Travailler joli pour le nouveau clair de lune

Travailler joli pour le nouveau clair de lune

Un film sur l'économie solidaire et la durabilité en Amérique du Sud

synopsis

 

un des acteurs du film, le musicien Geraldo Espindola [1]

 

Synopsis 

 

Légende brésilienne vivante de la musique poétique et populaire du Pantanal, un musicien dont l’inspiration se nourrit des milieux naturels, de la sensibilité féminine et des espoirs de ceux qui se battent pour vivre ou survivre, cherche à terminer une chanson qu'il présenterait à l'occasion d'un concert pour l'Environnement dans la capitale brésilienne du Pantanal, Corumba, frontalière de la Bolivie.
Si les premiers mots de sa chanson s'inspirent de ses voyages dans le monde, et notamment en France, ils prennent forme dans les arrière-pays de la région la plus riche, la plus peuplée d’Amérique du Sud et concentrant la plus grande partie des populations noires mais présentant de lourdes séquelles de l’extermination des populations indigènes: le Brésil.

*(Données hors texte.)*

(** The entries of a table from [n] on have no name when the table is
    [n] entries followed by zeroed ones. *)
Lemma unnamed_from (table named_part : list CrudFileAllocationType) (m : nat)
    (k : Z) :
  table = named_part ++ replicate m zero_file ->
  Z.of_nat (length named_part) <= k ->
  File.filename (file_at table k) = ""%string.
Proof.
  intros -> Hk. unfold file_at.
  rewrite lookup_app_r by lia.
  destruct (replicate m zero_file !! _) as [f |] eqn:Hf; [| reflexivity].
  apply lookup_replicate in Hf. destruct Hf as [-> _]. reflexivity.
Qed.

Lemma two_files_table :
  crud_file_table two_files =
  [File.mk "a" 0 0 0 0; File.mk "ab" 1 5 5 0] ++ replicate 1022 zero_file.
Proof. vm_compute. reflexivity. Qed.

(** X6, witness: on the table with the closed files ["a"] and ["ab"],
    [crud_open "a"] takes entry 1, the file ["ab"]. *)
Lemma crud_open_prefix_match_witness :
  crud_open "a" two_files =
  (1, set_table two_files
        (set_file (crud_file_table two_files) 1
           (File.mk (File.filename (file_at (crud_file_table two_files) 1))
              (File.object_id (file_at (crud_file_table two_files) 1)) 0
              (File.length (file_at (crud_file_table two_files) 1)) 1))).
Proof.
  apply (crud_open_prefix_match "a" two_files 1).
  - cbn. lia.
  - vm_compute. lia.
  - unfold in_table. cbn. lia.
  - vm_compute. discriminate.
  - exists "b"%string. vm_compute. reflexivity.
  - intros k rest Hk Hnamed.
    destruct Hnamed. apply (unnamed_from _ _ _ k two_files_table). cbn. lia.
Defined.

Lemma written_table :
  crud_file_table written = [hello_entry] ++ replicate 1023 zero_file.
Proof. vm_compute. reflexivity. Qed.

C'est ici que l'histoire de notre film commence en nous faisant découvrir les luttes, les espoirs et les difficultés de familles, d'associations, de coopératives et de communautés qui incarnent une autre économie fondée sur la solidarité.
Pour trouver les derniers mots de cette chanson, le musicien nous entraine jusque dans le pays le plus pauvre, le moins peuplés d’Amérique du Sud et réunissant le plus fort pourcentage d’indigènes du continent: la Bolivie. Là, il nous fait découvrir d'autres acteurs de l'économie solidaire et fait une rencontre inopinée avec un économiste brésilien connaissant de nombreuses expériences créatives de communautés brésiliennes. C'est lors de ce voyage, que le musicien redécouvre l'incarnation andine de l’union entre la Terre et la femme, entre la Terre et le Monde, la"Pachamama", qui remonte aux cultures indigènes. En entrevoyant la femme comme la main de la terre et la main du temps, il acquiert une conviction: le concept de durabilité est féminin et l'économie solidaire  n'est pas l'économie des pauvres mais une autre économie, une autre culture, un autre imaginaire. Cet imaginaire, faisant écho au sien, libèrera l'inspiration du poète et donnera un nom à sa chanson : travailler joli pour le nouveau clair de lune.